DMCと言えば心優しい渋谷系音楽を愛するひ弱な主人公が、実は一世を風靡しているデスメタルバンド・DMCのギター・ボーカルであるヨハネ・クラウザーII 世だというとんでもギャグ漫画です。主人公は卑語を連発しながらパフォーマンスする一方で渋谷系音楽を聞きながら静かにカプチーノを飲んだりカフェに通ったりというプライベートを過ごしており、この現実と理想に落差がありすぎる主人公の苦悩が大受け。『このマンガがすごい!2007』オトコ編で一位に輝いています。
クラウザーさんと普段の主人公をきっちり演じ分けられる俳優はいないだろうと思われていたところ、松山さんがあまりに上出来な演技を披露してファンの溜飲を下げました。

■『JIN-仁-』も素晴らしかった

村上もとかさんによる人気漫画のドラマ化で2009年と2011年にドラマ化された『JIN-仁-』。主演は大沢たかおさんで江戸にタイムスリップした脳外科医を熱演。主人公の南方仁原作では大沢さんのようないかにもな美丈夫ではなく、がっしりとした体つきの気さくな雰囲気あるクマっぽい医師でしたが、これもまた大沢さんの熱血ぶりに視聴者は魅了されました。ちなみに最終回の平均視聴率は20%超え。瞬間最高視聴率はなんと31.7%だったそうです。

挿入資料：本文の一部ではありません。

(** The registration of a machine. *)
Lemma create_machine_leads x body :
  leads x (create_machine driver_found node_types body) (fun mid x' => exists b p t m l,
    parse_machine body = inr b /\ machine_named (hd_db x) (mc_name b) = None /\
    mid = next_key (d_machines (hd_db x)) /\ _apply_probe t p (new_machine b) = inr m /\
    x' = with_events (put_row mid (m <| m_id := mid |>) (on_machines <[ mid := new_notes b ]> x)) l).
Proof.
  unfold create_machine. apply leads_lift. intros b Hb. apply leads_db.
  destruct (machine_named (hd_db x) (mc_name b)) eqn:En; [apply leads_raise|].
  apply leads_quiet; [intros s; apply quiet_probe|intros p]. apply leads_now. intros t. apply leads_lift. intros m Hm.
  apply leads_add_machine. apply leads_event. intros l. apply leads_ret. by exists b, p, t, m, l.
Qed.

(** A capacity read again. *)
Lemma probe_capacity_leads x mid :
  leads x (probe_capacity driver_found node_types mid) (fun _ x' => exists m p t m' l,
    d_machines (hd_db x) !! mid = Some m /\ _apply_probe t p m = inr m' /\
    x' = with_events (change_row mid (fun _ => m') x) l).
Proof.
  unfold probe_capacity. apply leads_get_machine. intros m Hm.
  apply leads_quiet; [intros s; apply quiet_probe|intros p]. destruct (negb _); [apply leads_raise|].
  apply leads_now. intros t. apply leads_lift. intros m' Hm'. apply leads_put_machine. apply leads_last.
  apply leads_event. intros l. apply leads_ret. by exists m, p, t, m', l.
Qed.
(* ===== verification/Courses.v ===== *)
(** Where a steered campaign goes: the configurations that are validated, the
    runs that are stopped, the candidates that wait again and the campaign that
    is deleted, on the specifications of [Helm]; with what the worker does next. *)
From Stdlib Require Import Ascii.
From S2P Require Import Failures Logs Model States Packing Timing World Samples Occupancy Fleet Exclusive Finish Placement Nights.
From S2P Require Import Reserve Queue Pass Runs Advance Leases Clock Datasets Sessions Ending Tenancy Custody Tick.
From S2P Require Import Prelude Float Values Texts Documents Space Validation Flags Commands ExtraArgs Addresses Recipes.
From S2P Require Import Composition Conversion Scripts Checks Contract Measures Hardware Objectives Judgement Rules Managed Requests Grounds Steering Helm.
#[local] Open Scope string_scope.
#[local] Open Scope list_scope.
#[local] Open Scope Z_scope.

(** ** Deleting *)
Section deleting.
Context (referred_elsewhere : Z -> bool).
(* ===== verification/Substrate.v ===== *)
(** What a deployment is to any substrate ([control/launch/base.py]): the
    machine, the launch and the workload as data, the mounts of a container,
    the plan of a gang and how its nodes are started, and the interface of a
    driver. *)
From Stdlib Require Import Ascii.
From S2P Require Import Prelude Float Values Texts Documents Space Validation Flags.
#[local] Open Scope string_scope.
#[local] Open Scope list_scope.
#[local] Open Scope Z_scope.

(** ** Descriptions *)
Record MachineInfo := mkMachineInfo {
  mi_name : string;
  mi_host : string;
  mi_ssh_user : string;
  mi_ssh_port : Z;
  mi_gpu_count : Z;
  mi_data_host : string;
  mi_nccl_ifname : string;
  mi_driver : string;
  mi_cluster_id : option Z;
  mi_node_selector : string;
}.
#[export] Instance MachineInfo_eta : Eta _ := fun m =>
  mkMachineInfo (mi_name m) (mi_host m) (mi_ssh_user m) (mi_ssh_port m) (mi_gpu_count m) (mi_data_host m)
    (mi_nccl_ifname m) (mi_driver m) (mi_cluster_id m) (mi_node_selector m).

(** [a or b], of texts. *)
Definition text_or_else (a b : string) : string := if String.eqb a "" then b else a.

Definition interior_host (m : MachineInfo) : string := text_or_else (mi_data_host m) (mi_host m).

Record NodeAssignment := mkNodeAssignment {
  na_machine : MachineInfo;
  na_gpu_indices : list Z;
  na_rank : Z;
  na_container_name : string;
  na_data_host : string;
}.

(** The recipe and the pinned chart of a launch are read by the chart's own
    driver only, and left out. *)
Record LaunchSpec := mkLaunchSpec {
  ls_run_id : Z;
  ls_machine : MachineInfo;
  ls_engine : string;
  ls_image : string;
  ls_model_path : string;
  ls_served_model_name : string;
  ls_engine_args : tree;
  ls_gpu_indices : list Z;
  ls_port : Z;
  ls_env : list (string * string);
  ls_volumes : list (string * string);
  ls_nodes : list NodeAssignment;
  ls_allowed_nodes : list string;
  ls_rank : Z;
  ls_nnodes : Z;
  ls_dist_init_addr : string;
  ls_dist_port : Z;
  ls_node_container : string;
}.
#[export] Instance LaunchSpec_eta : Eta _ := fun s =>
  mkLaunchSpec (ls_run_id s) (ls_machine s) (ls_engine s) (ls_image s) (ls_model_path s) (ls_served_model_name s)
    (ls_engine_args s) (ls_gpu_indices s) (ls_port s) (ls_env s) (ls_volumes s) (ls_nodes s) (ls_allowed_nodes s)
    (ls_rank s) (ls_nnodes s) (ls_dist_init_addr s) (ls_dist_port s) (ls_node_container s).

Definition run_container (run_id : Z) : string := "autotune-run-" +:+ pretty run_id.
Definition container_name (spec : LaunchSpec) : string :=
  text_or_else (ls_node_container spec) (run_container (ls_run_id spec)).
Definition endpoint_url (spec : LaunchSpec) : string :=
  "http://" +:+ mi_host (ls_machine spec) +:+ ":" +:+ pretty (ls_port spec).
Definition multi_node (spec : LaunchSpec) : bool := 1 <? ls_nnodes spec.

(** [spec.for_node(node)]: one node's part of a plan, which has no plan. *)
Definition for_node (spec : LaunchSpec) (node : NodeAssignment) : LaunchSpec :=
  spec <| ls_machine := na_machine node |> <| ls_gpu_indices := na_gpu_indices node |>
       <| ls_rank := na_rank node |> <| ls_nodes := [] |>
       <| ls_node_container :=
            text_or_else (na_container_name node)
              (run_container (ls_run_id spec) +:+
               if na_rank node =? 0 then "" else "-r" +:+ pretty (na_rank node)) |>.

Record WorkloadSpec := mkWorkloadSpec {
  ws_name : string;
  ws_machine : MachineInfo;
  ws_image : string;
  ws_command : list string;
  ws_env : list (string * string);
  ws_volumes : list (string * string);
  ws_gpu_indices : option (list Z);
  ws_ports : list Z;
}.

Inductive WorkloadState := WRunning | WExited | WGone.
Inductive DeploymentState := Starting | Ready | Crashed | Gone.
#[export] Instance WorkloadState_eq_dec : EqDecision WorkloadState.
Proof. solve_decision. Defined.
#[export] Instance DeploymentState_eq_dec : EqDecision DeploymentState.
Proof. solve_decision. Defined.
(* ===== verification/Clusters.v ===== *)
(** The settings of one cluster ([control/launch/clusters.py]): the install's
    own, a row of the clusters table over them, and the value a machine's
    cluster resolves to, which is kept for a while. *)
From Stdlib Require Import Ascii.
From S2P Require Import Prelude Float Values.
#[local] Open Scope string_scope.
#[local] Open Scope list_scope.
#[local] Open Scope Z_scope.

(** The kubeconfig is the decrypted one; the revision that renews a transport is
    left out. *)
Record K8sClusterSettings := mkCluster {
  cluster_id : option Z;
  cluster_name : string;
  kubeconfig_content : string;
  k8s_api_mode : string;
  k8s_kubectl_bin : string;
  k8s_namespace : string;
  k8s_context : string;
  k8s_kubeconfig : string;
  k8s_in_cluster : bool;
  k8s_workload_kind : string;
  k8s_chart_repo : string;
  k8s_chart_credentials_secret : string;
  k8s_endpoint : string;
  k8s_image_mirror : string;
  k8s_site_values : string;
  k8s_cr_group : string;
  k8s_cr_version : string;
  k8s_cr_kind : string;
  k8s_cr_plural : string;
  k8s_cr_pod_label : string;
  k8s_run_ttl_seconds : Z;
  k8s_node_host : string;
  k8s_service_nodeport : Z;
  k8s_gpu_resource : string;
  k8s_gpu_product_label : string;
  k8s_runtime_class : string;
  k8s_engine_cpu_request : string;
  k8s_engine_memory_request : string;
  k8s_engine_cpu_limit : string;
  k8s_engine_memory_limit : string;
  k8s_node_selector : string;
  k8s_tolerate_gpu_taint : bool;
  k8s_tolerations : string;
  k8s_image_pull_secrets : string;
  k8s_model_pvc : string;
  k8s_model_pvc_root : string;
  k8s_shm_size_mb : Z;
  k8s_call_timeout : Z;
  k8s_policy_cpu_request : string;
  k8s_policy_memory_request : string;
  k8s_policy_ttl_after_finished : Z;
  k8s_policy_deadline_seconds : Z;
  k8s_policy_priority_class : string;
  k8s_policy_node_selector : string;
}.
#[export] Instance K8sClusterSettings_eta : Eta _ := fun c =>
  mkCluster (cluster_id c) (cluster_name c) (kubeconfig_content c) (k8s_api_mode c) (k8s_kubectl_bin c)
    (k8s_namespace c) (k8s_context c) (k8s_kubeconfig c) (k8s_in_cluster c) (k8s_workload_kind c) (k8s_chart_repo c)
    (k8s_chart_credentials_secret c) (k8s_endpoint c) (k8s_image_mirror c) (k8s_site_values c) (k8s_cr_group c)
    (k8s_cr_version c) (k8s_cr_kind c) (k8s_cr_plural c) (k8s_cr_pod_label c) (k8s_run_ttl_seconds c) (k8s_node_host
    c) (k8s_service_nodeport c) (k8s_gpu_resource c) (k8s_gpu_product_label c) (k8s_runtime_class c)
    (k8s_engine_cpu_request c) (k8s_engine_memory_request c) (k8s_engine_cpu_limit c) (k8s_engine_memory_limit c)
    (k8s_node_selector c) (k8s_tolerate_gpu_taint c) (k8s_tolerations c) (k8s_image_pull_secrets c) (k8s_model_pvc
    c) (k8s_model_pvc_root c) (k8s_shm_size_mb c) (k8s_call_timeout c) (k8s_policy_cpu_request c)
    (k8s_policy_memory_request c) (k8s_policy_ttl_after_finished c) (k8s_policy_deadline_seconds c)
    (k8s_policy_priority_class c) (k8s_policy_node_selector c).

(** What a field is unless it is given. *)
Definition default_cluster : K8sClusterSettings :=
  mkCluster None "default" "" "unavailable" "kubectl" "llm-autotune" "" "" false "llmservice"
    "https://modelsphere.github.io/helm-charts" "" "dns" "" "" "tuning.modelsphere.dev" "v1alpha1" "TuningRun"
    "tuningruns" "tuning.modelsphere.dev/run" 0 "" 0 "nvidia.com/gpu" "nvidia.com/gpu.product" "nvidia" "" "" "" ""
    "" true "" "" "" "" 2048 60 "100m" "256Mi" 86400 0 "" "".

(** A row of the clusters table. *)
Record cluster_row := mkClusterRow {
  cl_id : Z;
  cl_name : string;
  cl_kubeconfig_enc : string;
  cl_chart_repo : string;
  cl_policy_node_selector : string;
  cl_api_mode : string;
  cl_context : string;
  cl_namespace : string;
  cl_workload_kind : string;
  cl_chart_credentials_secret : string;
  cl_endpoint : string;
  cl_image_mirror : string;
  cl_site_values : string;
  cl_node_host : string;
  cl_gpu_resource : string;
  cl_gpu_product_label : string;
  cl_runtime_class : string;
  cl_tolerate_gpu_taint : bool;
  cl_tolerations : string;
  cl_image_pull_secrets : string;
  cl_model_pvc : string;
  cl_model_pvc_root : string;
  cl_shm_size_mb : Z;
  cl_node_selector : string;
  cl_service_nodeport : Z;
  cl_run_ttl_seconds : Z;
  cl_in_cluster : bool;
  cl_cr_group : string;
  cl_cr_version : string;
  cl_cr_kind : string;
  cl_cr_plural : string;
  cl_cr_pod_label : string;
  cl_engine_cpu_request : string;
  cl_engine_memory_request : string;
  cl_engine_cpu_limit : string;
  cl_engine_memory_limit : string;
}.
#[export] Instance cluster_row_eta : Eta _ := fun r =>
  mkClusterRow (cl_id r) (cl_name r) (cl_kubeconfig_enc r) (cl_chart_repo r) (cl_policy_node_selector r)
    (cl_api_mode r) (cl_context r) (cl_namespace r) (cl_workload_kind r) (cl_chart_credentials_secret r)
    (cl_endpoint r) (cl_image_mirror r) (cl_site_values r) (cl_node_host r) (cl_gpu_resource r)
    (cl_gpu_product_label r) (cl_runtime_class r) (cl_tolerate_gpu_taint r) (cl_tolerations r)
    (cl_image_pull_secrets r) (cl_model_pvc r) (cl_model_pvc_root r) (cl_shm_size_mb r) (cl_node_selector r)
    (cl_service_nodeport r) (cl_run_ttl_seconds r) (cl_in_cluster r) (cl_cr_group r) (cl_cr_version r) (cl_cr_kind
    r) (cl_cr_plural r) (cl_cr_pod_label r) (cl_engine_cpu_request r) (cl_engine_memory_request r)
    (cl_engine_cpu_limit r) (cl_engine_memory_limit r).

(** A column that is not set is one of these. *)
Definition blank_row (id : Z) (name : string) : cluster_row :=
  mkClusterRow id name "" "" "" "client" "" "autotune" "llmservice" "" "dns" "" "" "" "nvidia.com/gpu"
    "nvidia.com/gpu.product" "nvidia" true "" "" "" "" 2048 "" 0 0 false "tuning.modelsphere.dev" "v1alpha1"
    "TuningRun" "tuningruns" "tuning.modelsphere.dev/run" "" "" "" "".

(** [_copyable(settings)] with the identity of the default cluster. *)
Definition from_settings (settings : K8sClusterSettings) : K8sClusterSettings :=
  settings <| cluster_id := None |> <| cluster_name := "default" |> <| kubeconfig_content := "" |>.

(** Every mapped column is the row's; the chart repository and the policies'
    selector only where the row has one. *)
Definition columns_of (row : cluster_row) (settings : K8sClusterSettings) : K8sClusterSettings :=
  settings
    <| k8s_api_mode := cl_api_mode row |>
    <| k8s_context := cl_context row |>
    <| k8s_namespace := cl_namespace row |>
    <| k8s_workload_kind := cl_workload_kind row |>
    <| k8s_chart_credentials_secret := cl_chart_credentials_secret row |>
    <| k8s_endpoint := cl_endpoint row |>
    <| k8s_image_mirror := cl_image_mirror row |>
    <| k8s_site_values := cl_site_values row |>
    <| k8s_node_host := cl_node_host row |>
    <| k8s_gpu_resource := cl_gpu_resource row |>
    <| k8s_gpu_product_label := cl_gpu_product_label row |>
    <| k8s_runtime_class := cl_runtime_class row |>
    <| k8s_tolerate_gpu_taint := cl_tolerate_gpu_taint row |>
    <| k8s_tolerations := cl_tolerations row |>
    <| k8s_image_pull_secrets := cl_image_pull_secrets row |>
    <| k8s_model_pvc := cl_model_pvc row |>
    <| k8s_model_pvc_root := cl_model_pvc_root row |>
    <| k8s_shm_size_mb := cl_shm_size_mb row |>
    <| k8s_node_selector := cl_node_selector row |>
    <| k8s_service_nodeport := cl_service_nodeport row |>
    <| k8s_run_ttl_seconds := cl_run_ttl_seconds row |>
    <| k8s_in_cluster := cl_in_cluster row |>
    <| k8s_cr_group := cl_cr_group row |>
    <| k8s_cr_version := cl_cr_version row |>
    <| k8s_cr_kind := cl_cr_kind row |>
    <| k8s_cr_plural := cl_cr_plural row |>
    <| k8s_cr_pod_label := cl_cr_pod_label row |>
    <| k8s_engine_cpu_request := cl_engine_cpu_request row |>
    <| k8s_engine_memory_request := cl_engine_memory_request row |>
    <| k8s_engine_cpu_limit := cl_engine_cpu_limit row |>
    <| k8s_engine_memory_limit := cl_engine_memory_limit row |>.

Definition from_row (decrypt_secret : string -> string) (row : cluster_row) (settings : K8sClusterSettings) : K8sClusterSettings :=
  let values := columns_of row settings in
  let repo := strip (cl_chart_repo row) in
  let policy := strip (cl_policy_node_selector row) in
  let values := if String.eqb repo "" then values else (values) <| k8s_chart_repo := repo |> in
  let values := if String.eqb policy "" then values else (values) <| k8s_policy_node_selector := policy |> in
  (values) <| k8s_api_mode := if String.eqb (cl_api_mode row) "" then "unavailable" else cl_api_mode row |>
           <| cluster_id := Some (cl_id row) |> <| cluster_name := cl_name row |>
           <| kubeconfig_content := decrypt_secret (cl_kubeconfig_enc row) |>.

(** ** Resolution

    The cache maps a cluster to when it was read and what it was; instants are
    microseconds of a clock that only moves forward. *)
Definition _TTL_SECONDS : Z := 15000000.
Abbreviation cluster_cache := (gmap Z (Z * K8sClusterSettings)).

Definition resolve_cluster (decrypt_secret : string -> string) (settings : K8sClusterSettings) (rows : gmap Z cluster_row)
    (now : Z) (id : option Z) (cache : cluster_cache) : K8sClusterSettings * cluster_cache :=
  match id with
  | None | Some 0 => (from_settings settings, cache)
  | Some id =>
      let reload :=
        match rows !! id with
        | None => (from_settings settings, cache)
        | Some row =>
            let resolved := from_row decrypt_secret row settings in
            (resolved, <[ id := (now, resolved) ]> cache)
        end in
      match cache !! id with
      | Some (at_, hit) => if now - at_ <? _TTL_SECONDS then (hit, cache) else reload
      | None => reload
      end
  end.

Definition invalidate_cluster (id : option Z) (cache : cluster_cache) : cluster_cache :=
  match id with None => ∅ | Some id => delete id cache end.

(** ** Lemmas *)
Section resolution.
Context (decrypt_secret : string -> string) (settings : K8sClusterSettings).

(** What a cluster is by its row. *)
Definition settled (rows : gmap Z cluster_row) (id : Z) : K8sClusterSettings :=
  match rows !! id with Some row => from_row decrypt_secret row settings | None => from_settings settings end.

(** Everything in the cache was read from a row, and not in the future. *)
Definition cache_ok (table : Z -> gmap Z cluster_row) (now : Z) (cache : cluster_cache) : Prop :=
  forall id at_ hit, cache !! id = Some (at_, hit) -> at_ <= now /\ hit = settled (table at_) id.

(** The settings a machine's cluster resolves to are those its row had within
    the last fifteen seconds; a machine that names none has the install's. *)
Theorem resolved_cluster_is_recent (table : Z -> gmap Z cluster_row) (earlier now : Z) id cache :
  earlier <= now -> cache_ok table earlier cache ->
  let '(resolved, cache') := resolve_cluster decrypt_secret settings (table now) now id cache in
  cache_ok table now cache'
  /\ match id with
     | None | Some 0 => resolved = from_settings settings
     | Some id => exists at_, now - _TTL_SECONDS < at_ <= now /\ resolved = settled (table at_) id
     end.
Proof.
  intros Hle Hok. assert (cache_ok table now cache) as Hnow.
  { intros k at_ hit Hk. destruct (Hok k at_ hit Hk). split; [lia|done]. }
  assert (forall k, let r := match table now !! k with
                         | None => (from_settings settings, cache)
                         | Some row => (from_row decrypt_secret row settings, <[ k := (now, from_row decrypt_secret row settings) ]> cache)
                         end in
                    cache_ok table now r.2 /\ r.1 = settled (table now) k) as Hreload.
  { intros k. unfold settled. destruct (table now !! k) as [row|] eqn:E; [|done]. cbn. split; [|done].
    intros k' at_ hit [[<- [= <- <-]]|[_ Hk]]%lookup_insert_Some; [|by apply Hnow].
    split; [lia|]. unfold settled. by rewrite E. }
  assert (now - _TTL_SECONDS < now <= now) as Hnow' by (unfold _TTL_SECONDS; lia).
  destruct id as [id|]; [|done]. unfold resolve_cluster.
  assert (forall k, (let '(resolved, cache') :=
      match cache !! k with
      | Some (at_, hit) => if now - at_ <? _TTL_SECONDS then (hit, cache) else
           match table now !! k with
           | None => (from_settings settings, cache)
           | Some row => (from_row decrypt_secret row settings, <[ k := (now, from_row decrypt_secret row settings) ]> cache)
           end
      | None => match table now !! k with
           | None => (from_settings settings, cache)
           | Some row => (from_row decrypt_secret row settings, <[ k := (now, from_row decrypt_secret row settings) ]> cache)
           end
      end in cache_ok table now cache'
        /\ exists at_, now - _TTL_SECONDS < at_ <= now /\ resolved = settled (table at_) k)) as Hk.
  { intros k. specialize (Hreload k). cbn zeta in Hreload.
    destruct (cache !! k) as [[at_ hit]|] eqn:E.
    - destruct (Z.ltb_spec (now - at_) _TTL_SECONDS).
      + destruct (Hok k at_ hit E) as [? ->]. split; [done|]. exists at_. split; [lia|done].
      + destruct (match table now !! k with Some _ => _ | None => _ end) as [r c]. destruct Hreload. split; [done|]. by exists now.
    - destruct (match table now !! k with Some _ => _ | None => _ end) as [r c]. destruct Hreload. split; [done|]. by exists now. }
  destruct id as [|id|id]; [done|apply Hk|apply Hk].
Qed.
End resolution.

Definition sample_row : cluster_row := (blank_row 3 "gpu-west") <| cl_namespace := "tuning" |>.

Lemma resolved_cluster_is_recent_witness :
  let table now := if now <? 20000000 then {[ 3 := sample_row ]} else {[ 3 := sample_row <| cl_namespace := "moved" |> ]} : gmap Z cluster_row in
  let first := resolve_cluster id default_cluster (table 10000000) 10000000 (Some 3) ∅ in
  k8s_namespace (resolve_cluster id default_cluster (table 21000000) 21000000 (Some 3) first.2).1 = "tuning"
  /\ k8s_namespace (resolve_cluster id default_cluster (table 26000000) 26000000 (Some 3) first.2).1 = "moved"
  /\ exists at_, 21000000 - _TTL_SECONDS < at_ <= 21000000
     /\ (resolve_cluster id default_cluster (table 21000000) 21000000 (Some 3) first.2).1 = settled id default_cluster (table at_) 3.
Proof.
  intros table first. split; [by vm_compute|]. split; [by vm_compute|].
  pose proof (resolved_cluster_is_recent id default_cluster table 10000000 10000000 (Some 3) ∅) as H1.
  pose proof (resolved_cluster_is_recent id default_cluster table 10000000 21000000 (Some 3) first.2) as H2.
  unfold first in *. destruct (resolve_cluster id default_cluster (table 10000000) 10000000 (Some 3) ∅) as [r c].
  destruct H1 as [Hc _]; [lia|by intros ? ? ? ?|]. cbn [snd] in *.
  destruct (resolve_cluster id default_cluster (table 21000000) 21000000 (Some 3) c) as [r' c'].
  apply H2; [lia|done].
Defined.

(** A column left as it was created is the row's, not the install's. *)
Lemma column_left_alone_hides_the_install :
  k8s_gpu_resource (from_row id (blank_row 1 "a") (default_cluster <| k8s_gpu_resource := "amd.com/gpu" |>)) = "nvidia.com/gpu".
Proof. by vm_compute. Qed.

主演の大沢さんだけでなく物語上のキーパーソンを演じた中谷美紀さんの演技も息を飲むほどだったことや江戸という時代を詳細まで丁寧に再現したことも実写化が成功した理由なのではないでしょうか。

■上野樹里が神演技をしていた『のだめカンタービレ』

音大を舞台にしたピアノの天才・野田恵と指揮者・千秋真一とそれを取り巻く人々の物語であるハートフルクラシックギャグ少女漫画である『のだめカンタービレ』もギャグという難しいカテゴリながら主人公・野田恵を演じた上野樹里さんの演技が高評価されました。

主人公がピアノの天才であることや独特な雰囲気と言葉の言い回しから「実写化したら絶対に白ける」というファンの厳しい声が多くあった中、上野さんはその演技力から三次元の壁をぱぱっと超えてしまい、また相方である千秋役の玉木宏さんとの掛け合いが抜群で大成功を収めました。

ちなみに上野さんは実際にピアノが弾けるものの撮影のためにレッスンに力を入れており、あの迫真のピアノシーンが出来上がったそうですよ。

■実写化が成功する要素は?

この他にも編集部では実写化が成功した作品をピックアップして調べていますが、世間的にファンが納得し成功したと言えるものには以下の要素が必ずありました。

・特に主人公に抜擢された役者は原作をトレースしているんじゃないかというレベルで演じている。もしくは脚本家や監督が原作の大ファン。

役者含めスタッフが原作を死ぬほど読み込んでいるのではないでしょうか。

・役者が自分の格好良さや美しさを捨てて演技に臨んでいる

DMCの松山さん、のだめの上野さん、カイジの藤原さん然り。

・小道具や舞台装置、背景などが原作に忠実かつ丁寧につくられている

仁ではあの江戸の舞台なくして成功はありませんでした。

・原作をぶち壊すようなオリジナルストーリーが含まれていない

実写化するにあたりある程度のオリジナルストーリーが追加されるのはしょうがないことですが、追加されたにしても「あくまで原作に沿う」ようなものであることが大事なようです。

実写化しても「ファンは基本原作ファン」でしかありません。そのため、映画監督や脚本家の色が出すぎてしまうオリジナルストーリーは求めていないということのよう。ファンが求めるのは「原作に忠実であるかどうか」、「忠実に再現したい気持ちが見られるかどうか」が大きなポイントみたいですね。

原作があってこその実写化だと言う<原作への敬意>を役者ならず監督などのスタッフが心の奥底から持つことが何より大切な要素。挙げた作品のように元来のファンも納得しつつ新たなるファンの獲得もできるような実写化作品がこれからも生まれることを期待しています!